[[ RECORDS SHOWN, beginning ]]

(* ===== verification/Termination.v ===== *)
(** * The termination account (packages/core/src/journal/termination.ts)

    The frozen limits, the debit-only account with its variant [phi], and the
    fold that replays the journaled debits.  Counters are integers; a journal
    whose admission carries a fractional ladder length leaves the model with
    [NonIntegerLadder]. *)
From S2P Require Import Prelude Json JsMap Entries Identity.

(** ** Limits *)

Record TerminationLimits := mkLimits {
  maxRevisionsPerRun : Z;
  maxTotalSpawns : Z;
  maxEscalationsPerLogicalTask : Z;
  maxDepth : Z;
  kMax : Z;
  runBudgetUsdCeiling : json;
  orchestratorCapUsd : json;
  finalizeReserveUsd : json;
}.

Definition DEFAULT_MAX_REVISIONS_PER_RUN : Z := 32.
Definition DEFAULT_MAX_TOTAL_SPAWNS : Z := 128.

Inductive LimitsError :=
  | RenamedKnob
  | BadCount (name : string)
  | BadUsd (name : string)
  | BadKMax
  | LimitsNotObject.

(** [Array.isArray(ladder.rungs) && ladder.rungs.length > 0], the length. *)
Definition declared_rungs (spec : option json) : option Z :=
  match as_array (opt_prop (asRecord (opt_prop (asRecord spec) "ladder")) "rungs") with
  | Some (r :: rungs) => Some (Z.of_nat (length (r :: rungs)))
  | _ => None
  end.

(** The profile's model, then its loop-role routing. *)
Definition ladderLengthOf (profile : json) : Z :=
  let record := asRecord (Some profile) in
  match declared_rungs (opt_prop record "model") with
  | Some n => n
  | None =>
      match declared_rungs (opt_prop (asRecord (opt_prop record "routing")) "loop") with
      | Some n => n
      | None => 1
      end
  end.

Definition kMaxOf (profiles : list (string * json)) : Z :=
  foldl (fun k p => Z.max k (ladderLengthOf (snd p))) 1%Z profiles.

(** [record[name] ?? fallback]. *)
Definition or_fallback (r : record) (name : string) (fallback : option json) : option json :=
  match prop r name with
  | None | Some JNull => fallback
  | Some v => Some v
  end.

Definition count_limit (r : record) (name : string) (fallback : Z) : result LimitsError Z :=
  match or_fallback r name (Some (JNum fallback)) with
  | Some (JNum n) => if (n <? 0)%Z then Err (BadCount name) else Ok n
  | _ => Err (BadCount name)
  end.

Definition usd_limit (r : record) (name : string) : result LimitsError json :=
  match or_fallback r name None with
  | Some (JNum n) => if (n <? 0)%Z then Err (BadUsd name) else Ok (JNum n)
  | Some (JFrac n d) => if (n <? 0)%Z then Err (BadUsd name) else Ok (JFrac n d)
  | _ => Err (BadUsd name)
  end.

(** [raw] as the object the [in] operator and the member reads are applied to. *)
Definition validateTerminationLimits (raw : json) : result LimitsError TerminationLimits :=
  match asRecord (Some raw) with
  | None => Err LimitsNotObject
  | Some r =>
      if decide (is_Some (prop r "maxEscalationsPerNode")) then Err RenamedKnob
      else
        kmax ← count_limit r "kMax" 1;
        if (kmax <? 1)%Z then Err BadKMax
        else
          revisions ← count_limit r "maxRevisionsPerRun" DEFAULT_MAX_REVISIONS_PER_RUN;
          spawns ← count_limit r "maxTotalSpawns" DEFAULT_MAX_TOTAL_SPAWNS;
          escalations ← count_limit r "maxEscalationsPerLogicalTask" 2;
          depth ← count_limit r "maxDepth" 1;
          ceiling ← usd_limit r "runBudgetUsdCeiling";
          cap ← usd_limit r "orchestratorCapUsd";
          reserve ← usd_limit r "finalizeReserveUsd";
          Ok (mkLimits revisions spawns escalations depth kmax ceiling cap reserve)
  end.

Definition lineageWeightOf (limits : TerminationLimits) : Z :=
  maxEscalationsPerLogicalTask limits + kMax limits.

Definition phiInitialOf (limits : TerminationLimits) : Z :=
  maxRevisionsPerRun limits + lineageWeightOf limits * maxTotalSpawns limits.

(** ** The account *)

Record LineageState := mkLineage {
  escalationUnitsRemaining : Z;
  rungsRemaining : Z;
  rungIndex : Z;
}.

Record TerminationAccount := mkAccount {
  limits : TerminationLimits;
  revisionUnits : Z;
  spawnUnits : Z;
  lineages : jsmap string LineageState;
}.

Definition newTerminationAccount (l : TerminationLimits) : TerminationAccount :=
  mkAccount l (maxRevisionsPerRun l) (maxTotalSpawns l) jm_empty.

Definition lineage_units (s : LineageState) : Z := escalationUnitsRemaining s + rungsRemaining s.

Definition phi (a : TerminationAccount) : Z :=
  foldl (fun p s => p + lineage_units s)%Z
    (revisionUnits a + lineageWeightOf (limits a) * spawnUnits a)%Z (jm_values (lineages a)).

Definition rungIndexOf (a : TerminationAccount) (logicalTaskId : string) : Z :=
  match jm_get (lineages a) logicalTaskId with Some s => rungIndex s | None => 0 end.

Definition spawnUnitsExhausted (a : TerminationAccount) : bool := (spawnUnits a <=? 0)%Z.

[[ RECORDS SHOWN, end ]]

» YOUR GOAL
Reproduce only this range: the first line of the data above through the line with "(** [record[name] ?? fallback]. *)", both included, exactly as written.

» RESPONSE
(* ===== verification/Termination.v ===== *)
(** * The termination account (packages/core/src/journal/termination.ts)

    The frozen limits, the debit-only account with its variant [phi], and the
    fold that replays the journaled debits.  Counters are integers; a journal
    whose admission carries a fractional ladder length leaves the model with
    [NonIntegerLadder]. *)
From S2P Require Import Prelude Json JsMap Entries Identity.

(** ** Limits *)

Record TerminationLimits := mkLimits {
  maxRevisionsPerRun : Z;
  maxTotalSpawns : Z;
  maxEscalationsPerLogicalTask : Z;
  maxDepth : Z;
  kMax : Z;
  runBudgetUsdCeiling : json;
  orchestratorCapUsd : json;
  finalizeReserveUsd : json;
}.

Definition DEFAULT_MAX_REVISIONS_PER_RUN : Z := 32.
Definition DEFAULT_MAX_TOTAL_SPAWNS : Z := 128.

Inductive LimitsError :=
  | RenamedKnob
  | BadCount (name : string)
  | BadUsd (name : string)
  | BadKMax
  | LimitsNotObject.

(** [Array.isArray(ladder.rungs) && ladder.rungs.length > 0], the length. *)
Definition declared_rungs (spec : option json) : option Z :=
  match as_array (opt_prop (asRecord (opt_prop (asRecord spec) "ladder")) "rungs") with
  | Some (r :: rungs) => Some (Z.of_nat (length (r :: rungs)))
  | _ => None
  end.

(** The profile's model, then its loop-role routing. *)
Definition ladderLengthOf (profile : json) : Z :=
  let record := asRecord (Some profile) in
  match declared_rungs (opt_prop record "model") with
  | Some n => n
  | None =>
      match declared_rungs (opt_prop (asRecord (opt_prop record "routing")) "loop") with
      | Some n => n
      | None => 1
      end
  end.

Definition kMaxOf (profiles : list (string * json)) : Z :=
  foldl (fun k p => Z.max k (ladderLengthOf (snd p))) 1%Z profiles.

(** [record[name] ?? fallback]. *)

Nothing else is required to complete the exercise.